Tentative Deal: ZTE Will Pay Fine, Hire U.S. Compliance, Fire Management

The ZTE logo is seen on an office building in Shanghai on May 3, 2018. - Senior US officials arrive in Beijing for trade talks with China, as both sides dampen expectations for a quick resolution to the heated dispute between the world's two largest economies. (Photo by Johannes EISELE …

Details emerged Friday of a tentative deal the Trump administration has reached concerning Chinese telecommunications firm ZTE.

Under the deal that has been negotiated, ZTE would pay a $1.3 billion fine, replace the current management and executive board, offer security guarantees, and purchase much of the parts it needs from U.S. companies:

Chinese President Xi Jinping reportedly called President Donald Trump asking for relief for the Chinese telecom firm and putting an initial offer on the table, according to Fox News. Trump rejected the initial offer and provided a tough counteroffer. After negotiating the terms, the parties have come to the tentative deal that is being reported Friday.

The U.S. Commerce Department informed lawmakers on Friday of the tentative deal with ZTE, according to Reuters.
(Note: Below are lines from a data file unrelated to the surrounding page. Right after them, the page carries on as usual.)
(** Lines 174-182: the check of Model A on the counters in hand. *)
Definition check_model_a (env : Env) (counters : gmap string jval)
  : M (gmap string jval) :=
  a ← counter counters "model_a";
  if bool_decide (FREQ_MODEL_A ≤ a)%Z then
    print "Time to train Model A (every 20 new records)";;
    can_train_a ← has_data (path_str MODEL_A_TRAIN);
    if (can_train_a : bool) then
      trained ← train_model env TRAIN_MODEL_A "Model A";
      if (trained : bool) then mret (<["model_a" := JInt 0]> counters) else mret counters
    else
      print line_skip_a;; mret counters
  else mret counters.

(** Lines 184-194: the check of Model B. *)
Definition check_model_b (env : Env) (counters : gmap string jval)
  : M (gmap string jval) :=
  b ← counter counters "model_b";
  if bool_decide (FREQ_MODEL_B ≤ b)%Z then
    print "Time to train Model B (every 10 new records)";;
    can_train_b ← has_data (path_str MODEL_B_TRAIN);
    if (can_train_b : bool) then
      trained_ok ← train_model env TRAIN_MODEL_B "Model B";
      if (trained_ok : bool) then mret (<["model_b" := JInt 0]> counters) else mret counters
    else
      print line_skip_b;; mret counters
  else mret counters.

(** Lines 169-171: the counters after the batch is counted. *)
Definition update_counters (split_counts : Counts) : M (gmap string jval) :=
  counters ← load_counters;
  counters ← add_counter counters "model_a" (Z.of_nat (total split_counts));
  add_counter counters "model_b" (Z.of_nat (with_reviews split_counts)).

(** [shutil.copy(src, dst)] *)
Definition copy_file (src dst : string) : M unit := λ w,
  match files w !! src with
  | Some c => write_file dst c w
  | None => (inl (FileNotFoundError src), w)
  end.

Definition archive_path (env : Env) : string :=
  "datasets/archived_uploads/preprocessed_" +:+ pretty (now env) +:+ ".csv".

Definition process_new_data (env : Env) : M unit :=
  ok ← has_data (path_str PREPROCESSED_UPLOADS);
  if negb ok then print "No new preprocessed data found."
  else
    print ("Found new preprocessed data at " +:+ path_str PREPROCESSED_UPLOADS);;
    split_counts ← split_dataset env;
    match split_counts with
    | None => mret tt
    | Some split_counts =>
        counters ← update_counters split_counts;
        print "Counters updated";;
        counters ← check_model_a env counters;
        counters ← check_model_b env counters;
        save_counters counters;;
        run_script env CHURN_PRED_SCRIPT [] "churn_prediction";;
        run_script env EXPLAIN_ALL_SCRIPT ["--all"] "explain_user --all";;
        run_script env EXPLAINABLE_AI_SCRIPT [] "explinableAI (full refresh)";;
        copy_file (path_str PREPROCESSED_UPLOADS) (archive_path env);;
        print ("Archived a copy of preprocessed data to " +:+ archive_path env)
    end.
Sen. Marco Rubio responded to the news with threats of congressional action:

Rubio’s threat comes the day after the House voted to ban the U.S. government from doing business with ZTE or any vendors who do business with ZTE. The Hill reported that the provision was added to the 2019 National Defense Authorization Act (NDAA), which passed the House with overwhelming support, 351-66. The Senate Banking Committee has also acted against ZTE, voting 23-2 for an amendment to block President Trump from easing sanctions on ZTE. 
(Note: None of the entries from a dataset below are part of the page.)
(** X7: [reset_limit] empties the caller's window whatever was under the
    key: the store afterwards is the store without the key, the next check
    of a service whose limit is at least 1 is admitted and the usage reads
    [(0, max_requests)]. *)
Theorem reset_limit_empties_the_window
    (limits : gmap string limit_config) (service user_id : string)
    (config : limit_config) (now now' : Z) (s : store) :
  limits !! service = Some config →
  1 ≤ requests config →
  call [] now (reset_limit service user_id) s
    = (Return (), delete (_get_key service user_id) s)
  ∧ (call [] now' (check_and_increment limits service user_id now')
       (delete (_get_key service user_id) s)).1 = (true, 0)
  ∧ (call [] now' (get_current_usage limits service user_id now')
       (delete (_get_key service user_id) s)).1 = Return (0, requests config).
Proof.
  intros Hcfg Hmax. set (k := _get_key service user_id).
  split; [|split].
  - unfold reset_limit. cbn [bind execute trigger]. rewrite call_vis. cbn [hd tl].
    rewrite (round_trip_on_key _ _ k) by (repeat constructor).
    cbn [steps step]. by destruct (live now (s !! k)).
  - rewrite (call_check_and_increment limits service user_id config now' _ Hcfg);
      fold k; unfold zset_at; rewrite lookup_delete_eq; [|reflexivity].
    cbn [live zset_of zremrangebyscore filter list_filter length].
    change (Z.of_nat 0) with 0.
    destruct (Z.leb_spec (requests config) 0); [lia | reflexivity].
  - rewrite (call_get_current_usage limits service user_id config now' _ Hcfg).
    fold k. unfold zset_at. rewrite lookup_delete_eq. reflexivity.
Qed.

Lemma reset_limit_empties_the_window_witness :
  (call [] (Scenario.seconds 1700000011)
     (check_and_increment LIMITS "anthropic_api" "user-1" (Scenario.seconds 1700000011))
     (delete (_get_key "anthropic_api" "user-1") Scenario.full_window)).1 = (true, 0).
Proof.
  refine (proj1 (proj2 (reset_limit_empties_the_window LIMITS "anthropic_api" "user-1"
                          (mkLimit 50 60 "Anthropic Claude API")
                          (Scenario.seconds 1700000011) (Scenario.seconds 1700000011)
                          Scenario.full_window _ _))).
  - vm_compute. reflexivity.
  - vm_compute. discriminate.
Defined.

End WorkflowWindow.

(** ** The provider's headers (workflows limiter) *)

Section ProviderHeaders.
Import Redis Workflow.

Lemma local_Datetime (tz : zone) (timet wall : Z) :
  local tz timet = Datetime wall →
  ∃ utcoffset, tz timet = Some utcoffset
               ∧ wall = (timet + utcoffset) * ticks_per_second.
Proof.
  unfold local. destruct (tz timet) as [utcoffset|]; [|discriminate].
  destruct (year_in_range (timet + utcoffset)); [|discriminate].
  intros [= <-]. by exists utcoffset.
Qed.

Lemma datetime_from_timet_Datetime (tz : zone) (timet wall : Z) :
  datetime_from_timet tz timet = Datetime wall →
  ∃ utcoffset, tz timet = Some utcoffset
               ∧ wall = (timet + utcoffset) * ticks_per_second.
Proof.
  unfold datetime_from_timet.
  destruct (local tz timet) as [result| | |] eqn:Hlocal; try discriminate.
  intros H. apply local_Datetime in Hlocal as (utcoffset & Htz & ->).
  exists utcoffset. split; [exact Htz|].
  destruct (local tz (timet - max_fold_seconds)); try discriminate.
  destruct (_ <? 0); [|congruence].
  destruct (local tz _); try discriminate. congruence.
Qed.

Lemma parse_twitter_headers_Some (tz : zone) (headers : gmap string header_value)
    (now : Z) (info : limit_info) :
  parse_twitter_headers tz headers now = Return (Some info) →
  header_int headers "x-rate-limit-limit" 0 = Some (li_limit info)
  ∧ header_int headers "x-rate-limit-remaining" 0 = Some (li_remaining info)
  ∧ header_int headers "x-rate-limit-reset" 0 = Some (li_reset info)
  ∧ ∃ utcoffset_reset utcoffset_now,
      tz (li_reset info) = Some utcoffset_reset
      ∧ tz (now / ticks_per_second) = Some utcoffset_now
      ∧ li_retry_after info
        = Z.max 0 (timedelta_seconds
                     ((li_reset info + utcoffset_reset) * ticks_per_second)
                     ((now / ticks_per_second + utcoffset_now) * ticks_per_second
                      + now mod ticks_per_second)).
Proof.
  unfold parse_twitter_headers.
  destruct (header_int headers "x-rate-limit-limit" 0) as [limit|]; [|discriminate].
  destruct (header_int headers "x-rate-limit-remaining" 0) as [remaining|]; [|discriminate].
  destruct (header_int headers "x-rate-limit-reset" 0) as [reset|]; [|discriminate].
  destruct (fromtimestamp tz reset) as [reset_time| | |] eqn:Hreset; try discriminate.
  unfold datetime_now.
  destruct (datetime_from_timet tz (now / ticks_per_second)) as [now_time| | |] eqn:Hnow;
    try discriminate.
  intros [= <-]. cbn [li_limit li_remaining li_reset li_retry_after].
  do 3 (split; [reflexivity|]).
  unfold fromtimestamp in Hreset.
  destruct ((reset <? - 2 ^ 63) || (2 ^ 63 <=? reset)); [discriminate|].
  apply datetime_from_timet_Datetime in Hreset as (utcoffset_reset & Hr & ->).
  apply datetime_from_timet_Datetime in Hnow as (utcoffset_now & Hn & ->).
  by exists utcoffset_reset, utcoffset_now.
Qed.

Lemma parsed_retry_after_range (tz : zone)
    (headers : gmap string header_value) (now : Z) (info : limit_info) :
  parse_twitter_headers tz headers now = Return (Some info) →
  0 ≤ li_retry_after info < 86400.
Proof.
  intros Hparse.
  apply parse_twitter_headers_Some in Hparse as (_ & _ & _ & ? & ? & _ & _ & ->).
  unfold timedelta_seconds, ticks_per_second.
  split; Z.div_mod_to_equations; lia.
Qed.
(** * Host type correspondence of the Fortran evaluator (flang/lib/evaluate/host.h)

    The header maps Fortran intrinsic types [Type<category, KIND>] to the
    hardware types of the machine the compiler runs on, by template
    specialisation.  Templates are type-level functions: here they are
    functions over a small universe [CppType] of the C++ types the header
    mentions, and the facts the preprocessor and [std::numeric_limits]
    supply are collected in a record [HostABI]. *)

From Stdlib Require Import ZArith NArith List Bool Lia.
From Stdlib Require Import Strings.Byte.
From Equations Require Import Equations.
Import ListNotations.

(** ** The C++ types of the header *)

Inductive TypeCategory : Set :=
  Integer | Real | Complex | Character | Logical.

(** [Type_ cat KIND] is [Fortran::evaluate::Type<cat, KIND>]; [Scalar T] is
    the scalar class of [T] (declared in type.h) and is kept symbolic. *)
Inductive CppType : Set :=
| UnsupportedType
| UnknownType
| void
| int8_t | int16_t | int32_t | int64_t | int128_t
| uint8_t
| float | double | long_double
| std_complex (T : CppType)
| Type_ (category : TypeCategory) (KIND : Z)
| Scalar (T : CppType).

Definition TypeCategory_eq_dec (a b : TypeCategory) : {a = b} + {a <> b}.
Proof. decide equality. Defined.

Definition CppType_eq_dec (a b : CppType) : {a = b} + {a <> b}.
Proof. decide equality; [apply Z.eq_dec | apply TypeCategory_eq_dec]. Defined.

Definition is_same_v (a b : CppType) : bool :=
  if CppType_eq_dec a b then true else false.

Definition conditional_t (b : bool) (T F : CppType) : CppType :=
  if b then T else F.

(** What the build knows about the host: [sizeof], [std::numeric_limits]
    and the preprocessor test guarding [__int128_t]. *)
Record HostABI : Set := {
  sizeof_float : nat;
  float_is_iec559 : bool;
  sizeof_double : nat;
  double_is_iec559 : bool;
  sizeof_long_double : nat;
  long_double_digits : Z;
  long_double_max_exponent : Z;
  has_int128 : bool
}.

(** ** Type mapping from F18 types to host types *)

Section Mapping.
Variable h : HostABI.

Local Open Scope Z_scope.

Definition HostTypeHelper_Integer (KIND : Z) : CppType :=
  if KIND =? 1 then int8_t
  else if KIND =? 2 then int16_t
  else if KIND =? 4 then int32_t
  else if KIND =? 8 then int64_t
  else if KIND =? 16 then (if has_int128 h then int128_t else UnsupportedType)
  else UnsupportedType.

Definition HostTypeHelper_Real (KIND : Z) : CppType :=
  if KIND =? 4 then
    conditional_t (Nat.eqb (sizeof_float h) 4 && float_is_iec559 h)
      float UnsupportedType
  else if KIND =? 8 then
    conditional_t (Nat.eqb (sizeof_double h) 8 && double_is_iec559 h)
      double UnsupportedType
  else if KIND =? 10 then
    conditional_t (Nat.leb 10 (sizeof_long_double h)
                   && (long_double_digits h =? 64)
                   && (long_double_max_exponent h =? 16384))
      long_double UnsupportedType
  else if KIND =? 16 then
    conditional_t (Nat.eqb (sizeof_long_double h) 16
                   && (long_double_digits h =? 113)
                   && (long_double_max_exponent h =? 16384))
      long_double UnsupportedType
  else UnsupportedType.

(** The primary template and its specialisations.  In the Complex case
    [RealT] stands for [HostType<RealT>], the host type of the Real type of
    the same kind, and [HostTypeExists<RealT>()] is the test that it is not
    [UnsupportedType]. *)
Definition HostTypeHelper (FTN_T : CppType) : CppType :=
  match FTN_T with
  | Type_ Integer KIND => HostTypeHelper_Integer KIND
  | Type_ Real KIND => HostTypeHelper_Real KIND
  | Type_ Complex KIND =>
      let RealT := HostTypeHelper_Real KIND in
      conditional_t (negb (is_same_v RealT UnsupportedType))
        (std_complex RealT) UnsupportedType
  | Type_ Logical KIND => conditional_t (KIND <=? 8) uint8_t UnsupportedType
  | Type_ Character KIND => Scalar (Type_ Character KIND)
  | _ => UnsupportedType
  end.

Definition HostType (FTN_T : CppType) : CppType := HostTypeHelper FTN_T.

(** [HostTypeExists<T...>()] folds [&&] over the pack. *)
Definition HostTypeExists (Ts : list CppType) : bool :=
  forallb (fun T => negb (is_same_v (HostType T) UnsupportedType)) Ts.

End Mapping.

(** ** Type mapping from host types to F18 types *)

(** Modelled from the spec: [common::MapTemplate] and [common::TypeIndex]
    (common/template.h) are not among the sources.  The inverse table is
    "built by inverting the forward table": [MapTemplate] applies the type
    function to every element of the tuple, and [TypeIndex] is the
    zero-based position of the first element equal to the type looked up,
    or -1 when none is. *)
Definition MapTemplate (F : CppType -> CppType) (TS : list CppType)
  : list CppType := map F TS.

Fixpoint TypeIndex (T : CppType) (TT : list CppType) : Z :=
  match TT with
  | [] => -1
  | U :: TT' =>
      if is_same_v T U then 0
      else let i := TypeIndex T TT' in
           if (i <? 0)%Z then -1 else (i + 1)
  end%Z.

Definition IndexInTupleHelper (T : CppType) (TT : list CppType) : Z :=
  TypeIndex T TT.

(** [std::tuple_element_t<index, TS>], which exists only for an index in
    range: every lookup below is at a type that is found, at an index
    >= 0. *)
Definition tuple_element_t (index : Z) (TS : list CppType) : CppType :=
  nth (Z.to_nat index) TS void.

Section Inverse.
Variable h : HostABI.
(** [AllIntrinsicTypes] is the tuple of intrinsic types of type.h. *)
Variable AllIntrinsicTypes : list CppType.

Definition HostTypeMapping : list CppType :=
  MapTemplate (HostType h) AllIntrinsicTypes.

Definition FortranTypeHelper_index (HOST_T : CppType) : Z :=
  IndexInTupleHelper HOST_T HostTypeMapping.

Definition FortranTypeHelper (HOST_T : CppType) : CppType :=
  let index := FortranTypeHelper_index HOST_T in
  conditional_t (0 <=? index)%Z
    (tuple_element_t index AllIntrinsicTypes) UnknownType.

Definition FortranType (HOST_T : CppType) : CppType :=
  FortranTypeHelper HOST_T.

Definition FortranTypeExists (HT : list CppType) : bool :=
  forallb (fun T => negb (is_same_v (FortranType T) UnknownType)) HT.

End Inverse.

(** ** Bigger types that exist on the host *)

Definition NextBiggerReal (cat : TypeCategory) (KIND : Z) : CppType :=
  (if KIND =? 2 then Type_ cat 4
   else if KIND =? 3 then Type_ cat 4
   else if KIND =? 4 then Type_ cat 8
   else if KIND =? 8 then Type_ cat 10
   else if KIND =? 10 then Type_ cat 16
   else void)%Z.

(** The two member types of [BiggerOrSameHostTypeHelper<T>]. *)
Record Helper : Set := {
  Helper_Type : CppType;
  Helper_FortranType : CppType
}.

(** Number of [NextBiggerReal] steps that remain from a kind; the
    template recursion of the Real and Complex specialisations goes down
    this measure. *)
Definition chain_rank (T : CppType) : nat :=
  match T with
  | Type_ _ KIND =>
      if (KIND =? 2)%Z then 5 else if (KIND =? 3)%Z then 5
      else if (KIND =? 4)%Z then 4 else if (KIND =? 8)%Z then 3
      else if (KIND =? 10)%Z then 2 else 1
  | _ => 0
  end.

Ltac chain_rank_decreases :=
  unfold NextBiggerReal, chain_rank;
  repeat match goal with
         | |- context [Z.eqb ?k ?c] =>
             is_var k; destruct (Z.eqb_spec k c); [subst k; cbn; lia|]
         end;
  cbn; lia.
Rubio’s message echoes that of New York Democrat Sen. Chuck Schumer, who said after the Senate Banking Committee vote, “If the president and his team won’t follow through on tough sanctions against ZTE, it’s up to Congress to ensure that it happens.”

Trump administration officials have been pressing hard into working on a bilateral trade deal with China in recent weeks. Talks have commenced both in Beijing and Washington, DC. The focus of those talks has been rebalancing the massive U.S. deficit with China and the Chinese stealing of the intellectual property of U.S. companies. The U.S. has relented on some threats of increased tariffs on China as a result of those talks, and China has said it will reduce some of its tariffs on U.S. auto exports to China by nearly half. However, Trump said this week he is not happy with the state of the trade talks between the two nations, calling them merely “a start.”